◆ **Work item**
Find how many lines below hold "EmptyString", then state that number by itself.

◆ **Records to use**
Lemma split_cut c seg rest :
  contains c seg = false -> split c (seg ++ c :: rest) = seg :: split c rest.
Proof.
  induction seg as [|x r IH]; simpl.
  - now rewrite N.eqb_refl.
  - destruct (x =? c)%N; [discriminate|]. intros H. now rewrite (IH H).
Qed.

Lemma split_join segs x :
  Forall (fun s => contains comma s = false) (segs ++ [x]) ->
  split comma (join [comma] (segs ++ [x])) = segs ++ [x].
Proof.
  induction segs as [|y r IH]; simpl app; intros Hall.
  - apply Forall_inv in Hall. simpl. now apply split_none.
  - apply Forall_cons_iff in Hall as [Hy Hall].
    rewrite join_cons. simpl app. rewrite (split_cut _ _ _ Hy).
    now rewrite (IH Hall).
Qed.

End SplitFacts.

(** X1. What [split_into_list] yields over fragments is what cutting the
    whole text with [split(",")] and stripping each piece gives, each piece
    in a list of its own; [asplit_into_list] yields the same over an input
    that ends normally. *)
Theorem split_into_list_is_split_strip :
  (forall fragments : list pystr,
     split_into_list (iter fragments)
     = (List.map (fun s => [strip s]) (split comma (whole fragments)), Returned)) /\
  (forall (fragments : list (nat * pystr)) (delay : nat),
     asplit_into_list (AIterator fragments delay None)
     = (List.map (fun s => [strip s])
          (split comma (whole (List.map snd fragments))), Returned)).
Proof.
  assert (forall fragments : list pystr,
     split_into_list (iter fragments)
     = (List.map (fun s => [strip s]) (split comma (whole fragments)), Returned))
    as H.
  { intros fragments.
    destruct (split_into_list_segments fragments) as (segs & Hj & Hall & Hn & ->).
    destruct (exists_last (l := segs)) as (r & x & ->).
    { destruct segs; [simpl in Hn; lia|discriminate]. }
    now rewrite Hj, (split_join _ _ Hall). }
  split; [exact H|].
  intros fragments delay. rewrite <- H.
  unfold asplit_into_list, split_into_list. simpl. now rewrite afor_loop_sync.
Qed.

(** X2. Neither generator fails on its own: a run ends by returning when the
    input ends, and by raising the input's exception when the input raises;
    [buffer.index(",")] never raises. *)
Theorem split_into_list_no_failure_of_its_own :
  (forall input : iterator,
     snd (split_into_list input)
     = match closing input with None => Returned | Some e => Raised e end) /\
  (forall input : aiterator,
     snd (asplit_into_list input)
     = match aclosing input with None => Returned | Some e => Raised e end) /\
  (forall buffer, exists out buffer', while_loop buffer = (out, Normal buffer')).
Proof.
  assert (forall input : iterator,
     snd (split_into_list input)
     = match closing input with None => Returned | Some e => Raised e end) as H.
  { intros input. unfold split_into_list.
    destruct (closing input) as [e|].
    - now rewrite for_loop_failing.
    - destruct (for_loop_normal (pending input) [] eq_refl) as (out & b & -> & _).
      reflexivity. }
  split; [exact H|]. split.
  - intros input. specialize (H (sync_of input)). simpl in H. rewrite <- H.
    unfold asplit_into_list, split_into_list. now rewrite afor_loop_sync.
  - intros buffer.
    destruct (while_loop_normal buffer) as (out & b & E & _). now exists out, b.
Qed.

(** X3. An input that holds only whitespace, and so an empty input, makes
    [split_into_list] yield exactly one value, the list of the empty
    string. *)
Theorem split_into_list_blank_input (fragments : list pystr) :
  forallb isspace (whole fragments) = true ->
  split_into_list (iter fragments) = ([[py ""]], Returned).
Proof.
  intros H.
  destruct (split_into_list_whole fragments) as (out & b & E & _ & ->).
  rewrite (while_loop_none _ (spaces_no_comma _ H)) in E.
  injection E as <- <-. simpl.
  unfold strip. now rewrite (lstrip_all_spaces _ H).
Qed.
Definition ctx_sim (anc anc' : ctx) : Prop :=
  Forall2 (fun a a' => fst a' = fst a /\ props_sim (snd a) (snd a')) anc anc'.

(** The same relation on listings: entries correspond, or are entries
    of new controls. *)
Definition entry_sim (b : nat) (e e' : ctx * node) : Prop :=
  ctx_sim (fst e) (fst e') /\ grow b (snd e) (snd e')
  /\ exists i, nid_of (snd e) = Some i.

Definition new_entry (b : nat) (e' : ctx * node) : Prop :=
  (exists i, nid_of (snd e') = Some i /\ b < i)
  /\ qualifies e' = false.

Inductive entries_grow (b : nat)
  : list (ctx * node) -> list (ctx * node) -> Prop :=
| eg_nil : entries_grow b [] []
| eg_cons e e' l l' :
    entry_sim b e e' -> entries_grow b l l' ->
    entries_grow b (e :: l) (e' :: l')
| eg_new e' l l' :
    new_entry b e' -> entries_grow b l l' -> entries_grow b l (e' :: l').

(** What carries over from a tree to the trees a scan makes of it, for
    the elements the first tree has (identities up to [b]). *)
Record evolves (b : nat) (d d' : node) : Prop := {
  ev_found : forall x, In x (findApplyButtons d') -> In x (findApplyButtons d);
  ev_processed : forall x, x <= b ->
    processed_at d x = true -> processed_at d' x = true;
  ev_container : forall x, x <= b -> container_at d' x = container_at d x;
  ev_control : forall c, c <= b -> has_control d c = true -> has_control d' c = true;
  ev_max : max_nid d <= max_nid d'
}.

Arguments ev_found {b d d'}.
Arguments ev_processed {b d d'}.
Arguments ev_container {b d d'}.
Arguments ev_control {b d d'}.
Arguments ev_max {b d d'}.

End Injector.

(* ================================================================== *)
(** * The Submitter *)
(* ================================================================== *)

Module Submitter.

(** The child nodes of the control, given by the last write: through
    [innerHTML] (markup) or through [textContent] (one text node). *)
Inductive markup :=
| Html (source : jsstring)
| PlainText (data : jsstring).

(** Serialisation of a text node. *)
Definition escape_unit (c : N) : jsstring :=
  if (c =? 38)%N then js "&amp;"
  else if (c =? 60)%N then js "&lt;"
  else if (c =? 62)%N then js "&gt;"
  else if (c =? 160)%N then js "&nbsp;"
  else [c].

(** [button.innerHTML], read.  The markup the script writes
    (['<span>+</span> Track']) is its own serialisation. *)
Definition innerHTML (m : markup) : jsstring :=
  match m with
  | Html s => s
  | PlainText s => flat_map escape_unit s
  end.
(** * A cheminformatics agent workflow: the data functions and the chat wiring

    A shallow embedding of [agent_functions.py] (the four data functions, the
    summary helper, the file-name protocol) and of the parts of
    [cheminformatics_chat.py] that are plain code (tool registration by
    attribute lookup, the terminate tool, the termination predicates).

    What the repository does not implement is taken as an interface: the
    ChEMBL web client, pandas' CSV text format and dtype inference, the
    directory tree, RDKit and Mordred.  A Python [str] is modelled by a Rocq
    [string]; its characters are the code points below 256. *)

From Stdlib Require Import ZArith Ascii String List Floats DecimalString.
From stdpp Require Import gmap strings list.

(** [+:+] computes by [simpl] on a literal left operand. *)
#[global] Arguments String.append !_ _ / : simpl nomatch.

(** ** Python string operations used by the two files *)

Module PyStr.

(** The line feed [print] ends its output with. *)
Definition nl : string := String (ascii_of_nat 10) EmptyString.

(** [str(n)] for a Python [int]. *)
Definition str_of_int (z : Z) : string := NilZero.string_of_int (Z.to_int z).

(** [c in s] for a one-character [c]. *)
Fixpoint has_char (c : ascii) (s : string) : bool :=
  match s with
  | EmptyString => false
  | String a s' => Ascii.eqb a c || has_char c s'
  end.
(* ===== verification/Buddy.v ===== *)
(** * The buddy page allocator

    [arch/arm/mm/buddy_pmm.c], with [alloc_pages], [free_pages] and
    [nr_free_pages] of [arch/arm/mm/pmm.c] and the page structure of
    [arch/arm/include/memlayout_common.h].  A [struct Page *] is the index of
    the page in the array [pages], which is its page number ([page2ppn]). *)

From S2P Require Import Prelude DList.

Definition MAX_ORDER : Z := 10.
Definition MAX_ZONE_NUM : Z := 10.
Definition PG_reserved : Z := 0.
Definition PG_property : Z := 1.

Record Page : Type := mk_page { ref : Z; flags : Z; property : Z; zone_num : Z }.
#[export] Instance eta_Page : Eta Page := λ r, mk_page (ref r) (flags r) (property r) (zone_num r).

Definition PageReserved (p : Page) : bool := Z.testbit (flags p) PG_reserved.
Definition PageProperty (p : Page) : bool := Z.testbit (flags p) PG_property.
Definition SetPageProperty (p : Page) : Page := p <| flags := Z.setbit (flags p) PG_property |>.
Definition ClearPageProperty (p : Page) : Page := p <| flags := Z.clearbit (flags p) PG_property |>.

(** The linked members: [free_area[k].free_list] and [page->page_link]. *)
Inductive blink : Type := free_list (k : Z) | page_link (p : Z).
#[export] Instance blink_eq_dec : EqDecision blink.
Proof. solve_decision. Defined.
#[export] Instance blink_countable : Countable blink.
Proof.
  refine (inj_countable' (λ x, match x with free_list k => inl k | page_link p => inr p end)
    (λ x, match x with inl k => free_list k | inr p => page_link p end) _).
  by intros [].
Defined.

(** [zone_cnt] is the static counter of [buddy_init_memmap]; [used_pages] is
    that of the processor. *)
Record pmm : Type := mk_pmm {
  pages : gmap Z Page;
  npage : Z;
  plinks : gmap blink (list_entry blink);
  nr_free : gmap Z Z;
  mem_base : gmap Z Z;
  zone_cnt : Z;
  used_pages : Z;
}.
#[export] Instance eta_pmm : Eta pmm := λ r,
  mk_pmm (pages r) (npage r) (plinks r) (nr_free r) (mem_base r) (zone_cnt r) (used_pages r).

Definition on_plinks {A} (m : M (gmap blink (list_entry blink)) A) : M pmm A := λ s,
  match m (plinks s) with Ok (a, h) => Ok (a, s <| plinks := h |>) | Err e => Err e end.
Definition get_page (p : Z) : M pmm Page := deref (λ s, pages s !! p).
Definition set_page (p : Z) (f : Page → Page) : M pmm unit :=
  v ← get_page p; modify (λ s, s <| pages := <[p := f v]> (pages s) |>).
Definition add_nr_free (k d : Z) : M pmm unit :=
  n ← deref (λ s, nr_free s !! k); modify (λ s, s <| nr_free := <[k := u32 (n + d)]> (nr_free s) |>).
Definition le2page (le : blink) : M pmm Z :=
  match le with page_link p => mret p | _ => fail Fault end.

(** ** Initialisation *)

Definition buddy_init_body (i : Z) : M pmm (Z + unit) :=
  if i <=? MAX_ORDER then
    _ ← on_plinks (list_init (free_list i));
    _ ← modify (λ s, s <| nr_free := <[i := 0]> (nr_free s) |>);
    mret (inl (i + 1))
  else mret (inr tt).
Definition buddy_init : M pmm unit := loop 12 buddy_init_body 0.

Definition memmap_page_body (last : Z) (p : Z) : M pmm (Z + unit) :=
  if p =? last then mret (inr tt)
  else
    s ← get;
    v ← get_page p;
    _ ← assert (PageReserved v);
    _ ← set_page p (λ v, v <| flags := 0 |> <| property := 0 |> <| zone_num := zone_cnt s |> <| ref := 0 |>);
    mret (inl (p + 1)).

(** The inner loop: blocks of one order. *)
Definition memmap_order_body (order order_size : Z) (q : Z * Z) : M pmm (Z * Z + Z * Z) :=
  let '(p, n) := q in
  if order_size <=? n then
    _ ← set_page p (λ v, v <| property := order |>);
    _ ← set_page p SetPageProperty;
    _ ← on_plinks (list_add (free_list order) (page_link p));
    _ ← add_nr_free order 1;
    mret (inl (p + order_size, n - order_size))
  else mret (inr (p, n)).

Definition memmap_body (q : Z * Z * Z * Z) : M pmm (Z * Z * Z * Z + unit) :=
  let '(p, n, order, order_size) := q in
  if n =? 0 then mret (inr tt)
  else
    r ← loop (S (Z.to_nat n)) (memmap_order_body order order_size) (p, n);
    mret (inl (r.1, r.2, u32 (order - 1), Z.shiftr order_size 1)).

Definition buddy_init_memmap (base n : Z) : M pmm unit :=
  s ← get;
  _ ← assert ((0 <? n) && (zone_cnt s <? MAX_ZONE_NUM));
  _ ← loop (S (Z.to_nat n)) (memmap_page_body (base + n)) base;
  _ ← modify (λ s, s <| mem_base := <[zone_cnt s := base]> (mem_base s) |>
                     <| zone_cnt := zone_cnt s + 1 |>);
  loop 12 memmap_body (base, n, MAX_ORDER, Z.shiftl 1 MAX_ORDER).

(** ** Freeing *)

Definition page2idx (p : Z) : M pmm Z :=
  v ← get_page p; b ← deref (λ s, mem_base s !! zone_num v); mret (p - b).
Definition idx2page (z idx : Z) : M pmm Z :=
  b ← deref (λ s, mem_base s !! z); mret (b + idx).

Definition page_is_buddy (p order z : Z) : M pmm bool :=
  s ← get;
  if p <? npage s then
    v ← get_page p;
    if zone_num v =? z then
      mret (negb (PageReserved v) && PageProperty v && (property v =? order))
    else mret false
  else mret false.

Definition clear_page_body (last : Z) (p : Z) : M pmm (Z + unit) :=
  if p =? last then mret (inr tt)
  else
    v ← get_page p;
    _ ← assert (negb (PageReserved v) && negb (PageProperty v));
    _ ← set_page p (λ v, v <| flags := 0 |> <| ref := 0 |>);
    mret (inl (p + 1)).

Definition merge_body (z : Z) (q : Z * Z) : M pmm (Z * Z + Z * Z) :=
  let '(page_idx, order) := q in
  if order <? MAX_ORDER then
    let buddy_idx := Z.lxor page_idx (Z.shiftl 1 order) in
    buddy ← idx2page z buddy_idx;
    b ← page_is_buddy buddy order z;
    if negb b then mret (inr (page_idx, order))
    else
      _ ← add_nr_free order (-1);
      _ ← on_plinks (list_del (page_link buddy));
      _ ← set_page buddy ClearPageProperty;
      mret (inl (Z.land page_idx buddy_idx, order + 1))
  else mret (inr (page_idx, order)).

Definition buddy_free_pages_sub (base order : Z) : M pmm unit :=
  page_idx ← page2idx base;
  _ ← assert (Z.land page_idx (Z.shiftl 1 order - 1) =? 0);
  _ ← loop (S (Z.to_nat (2 ^ order))) (clear_page_body (base + Z.shiftl 1 order)) base;
  v ← get_page base;
  let z := zone_num v in
  r ← loop 11 (merge_body z) (page_idx, order);
  let '(page_idx, order) := r in
  page ← idx2page z page_idx;
  _ ← set_page page (λ v, v <| property := order |>);
  _ ← set_page page SetPageProperty;
  _ ← add_nr_free order 1;
  on_plinks (list_add (free_list order) (page_link page)).

(** The ascending pass over the set bits of the index, then the descending
    pass over the bits of what is left. *)
Definition ascend_body (q : Z * Z * Z * Z) : M pmm (Z * Z * Z * Z + Z * Z * Z * Z) :=
  let '(base, n, order, order_size) := q in
  if order_size <=? n then
    _ ← assert (order <=? MAX_ORDER);
    idx ← page2idx base;
    if negb (Z.land idx order_size =? 0) then
      _ ← buddy_free_pages_sub base order;
      mret (inl (base + order_size, n - order_size, order + 1, Z.shiftl order_size 1))
    else mret (inl (base, n, order + 1, Z.shiftl order_size 1))
  else mret (inr (base, n, order, order_size)).

Definition shrink_body (n : Z) (q : Z * Z) : M pmm (Z * Z + Z * Z) :=
  let '(order, order_size) := q in
  if n <? order_size then mret (inl (order - 1, Z.shiftr order_size 1)) else mret (inr (order, order_size)).

Definition descend_body (q : Z * Z * Z * Z) : M pmm (Z * Z * Z * Z + unit) :=
  let '(base, n, order, order_size) := q in
  if n =? 0 then mret (inr tt)
  else
    r ← loop 34 (shrink_body n) (order, order_size);
    let '(order, order_size) := r in
    _ ← buddy_free_pages_sub base order;
    mret (inl (base + order_size, n - order_size, order, order_size)).

Definition buddy_free_pages (base n : Z) : M pmm unit :=
  _ ← assert (0 <? n);
  if n =? 1 then buddy_free_pages_sub base 0
  else
    r ← loop 33 ascend_body (base, n, 0, 1);
    loop (S (Z.to_nat r.1.1.2)) descend_body r.

Definition free_pages (base n : Z) : M pmm unit :=
  _ ← buddy_free_pages base n;
  modify (λ s, s <| used_pages := u32 (used_pages s - n) |>).

(** ** Allocation *)

Definition getorder_body (n : Z) (q : Z * Z) : M pmm (Z * Z + Z) :=
  let '(order, order_size) := q in
  if order <=? MAX_ORDER then
    mret (if n <=? order_size then inr order else inl (order + 1, Z.shiftl order_size 1))
  else fail Panic.
Definition getorder (n : Z) : M pmm Z := loop 12 (getorder_body n) (0, 1).

(** The halves of a larger block go back to the free lists. *)
Definition split_body (page order : Z) (q : Z * Z) : M pmm (Z * Z + unit) :=
  let '(cur_order, size) := q in
  if order <? cur_order then
    let cur_order := cur_order - 1 in
    let size := Z.shiftr size 1 in
    let buddy := page + size in
    _ ← set_page buddy (λ v, v <| property := cur_order |>);
    _ ← set_page buddy SetPageProperty;
    _ ← add_nr_free cur_order 1;
    _ ← on_plinks (list_add (free_list cur_order) (page_link buddy));
    mret (inl (cur_order, size))
  else mret (inr tt).

Definition find_body (order cur_order : Z) : M pmm (Z + option Z) :=
  if cur_order <=? MAX_ORDER then
    e ← on_plinks (list_empty (free_list cur_order));
    if negb e then
      le ← on_plinks (list_next (free_list cur_order));
      page ← le2page le;
      _ ← add_nr_free cur_order (-1);
      _ ← on_plinks (list_del le);
      _ ← loop 12 (split_body page order) (cur_order, Z.shiftl 1 cur_order);
      _ ← set_page page ClearPageProperty;
      mret (inr (Some page))
    else mret (inl (cur_order + 1))
  else mret (inr None).

Definition buddy_alloc_pages_sub (order : Z) : M pmm (option Z) :=
  _ ← assert (order <=? MAX_ORDER);
  loop 12 (find_body order) order.

Definition buddy_alloc_pages (n : Z) : M pmm (option Z) :=
  _ ← assert (0 <? n);
  order ← getorder n;
  let order_size := Z.shiftl 1 order in
  page ← buddy_alloc_pages_sub order;
  match page with
  | Some p =>
      _ ← (if negb (n =? order_size) then free_pages (p + n) (order_size - n) else mret tt);
      mret page
  | None => mret None
  end.

Definition alloc_pages (n : Z) : M pmm (option Z) :=
  page ← buddy_alloc_pages n;
  match page with
  | Some _ => _ ← modify (λ s, s <| used_pages := u32 (used_pages s + n) |>); mret page
  | None => mret page
  end.

Definition nr_free_body (q : Z * Z) : M pmm (Z * Z + Z) :=
  let '(order, ret) := q in
  if order <=? MAX_ORDER then
    n ← deref (λ s, nr_free s !! order);
    mret (inl (order + 1, u32 (ret + n * Z.shiftl 1 order)))
  else mret (inr ret).
Definition buddy_nr_free_pages : M pmm Z := loop 12 nr_free_body (0, 0).
Definition nr_free_pages : M pmm Z := buddy_nr_free_pages.
Lemma shrink_ok m k s fuel :
  0 < m → m < 2 ^ k → 0 ≤ k → (Z.to_nat k < fuel)%nat →
  ∃ j, loop fuel (shrink_body m) (k, 2 ^ k) s = Ok ((j, 2 ^ j), s) ∧ 0 ≤ j ≤ k ∧ 2 ^ j ≤ m < 2 ^ (j + 1).
Proof using.
  revert k. induction fuel as [|fuel IH]; intros k Hm Hlt Hk Hf; [lia|].
  assert (k ≠ 0) by (intros ->; change (2 ^ 0) with 1 in Hlt; lia).
  assert (Hpk : 2 ^ k = 2 ^ (k - 1) * 2).
  { replace k with (k - 1 + 1) at 1 by lia. rewrite Z.pow_add_r by lia. done. }
  rewrite (loop_next _ _ _ _ (k - 1, 2 ^ (k - 1)) s).
  2:{ unfold shrink_body. rewrite (proj2 (Z.ltb_lt m _)) by done. unfold mret, M_ret. do 4 f_equal.
      rewrite Hpk, Z.shiftr_div_pow2 by lia. apply Z.div_mul. done. }
  destruct (decide (m < 2 ^ (k - 1))) as [Hl|Hl].
  - destruct (IH (k - 1)) as (j & E & Hj & Hjm); [lia|lia|lia|lia|]. exists j. split; [done|]. split; [lia|done].
  - exists (k - 1). replace (k - 1 + 1) with k by lia. split; [|lia].
    destruct fuel as [|fuel]; [lia|]. apply loop_stop. unfold shrink_body.
    by rewrite (proj2 (Z.ltb_ge m _)) by lia.
Qed.

Lemma descend_ok b m k s B fuel :
  freeing b m k s B → k ≤ 11 → m < 2 ^ k → (Z.to_nat m < fuel)%nat →
  ∃ s' B', loop fuel descend_body (b, m, k, 2 ^ k) s = Ok (tt, s') ∧ freed s0 B0 base n s' B'.
Proof using Hbase Hge Hn.
  revert b m k s B. induction fuel as [|fuel IH]; intros b m k s B Hg Hk Hlt Hf; [lia|].
  pose proof (fg_order _ _ _ _ _ Hg) as Hk0. pose proof (fg_left _ _ _ _ _ Hg) as Hm.
  destruct (decide (m = 0)) as [->|Hm0].
  { exists s, B. split; [by apply loop_stop|]. destruct Hg. by replace n with (b - base) by lia. }
  destruct (shrink_ok m k s 34 ltac:(lia) Hlt Hk0 ltac:(lia)) as (j & E & Hj & Hjm).
  assert (Hj10 : j ≤ 10).
  { destruct (decide (11 ≤ j)); [|lia]. pose proof (Z.pow_le_mono_r 2 11 j ltac:(lia) ltac:(lia)) as Hp.
    change (2 ^ 11) with 2048 in Hp. lia. }
  assert (Hpj : 2 ^ (j + 1) = 2 ^ j + 2 ^ j) by (rewrite Z.pow_add_r by lia; change (2 ^ 1) with 2; lia).
  pose proof (pow2_pos j ltac:(lia)) as Hp.
  destruct (freeing_step b m k j s B Hg Hj ltac:(unfold MAX_ORDER; lia) ltac:(lia)) as (s' & B' & E' & Hfd & Ho).
  destruct (IH (b + 2 ^ j) (m - 2 ^ j) j s' B') as (s2 & B2 & E2 & H2); [|lia|lia|lia|].
  { destruct Hg. constructor; [done|done|lia|lia|lia|].
    replace (b + 2 ^ j - zb) with (b - zb + 1 * 2 ^ j) by lia. rewrite Z.mod_add by lia.
    by apply (aligned_le _ j k). }
  exists s2, B2. split; [|done]. rewrite (loop_next _ _ _ _ (b + 2 ^ j, m - 2 ^ j, j, 2 ^ j) s'); [done|].
  unfold descend_body. rewrite (proj2 (Z.eqb_neq m 0)) by done.
  rewrite (bind_ok _ _ _ _ _ E). by rewrite (bind_ok _ _ _ _ _ E').
Qed.
End free_range.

◆ **Solution to this exercise**
2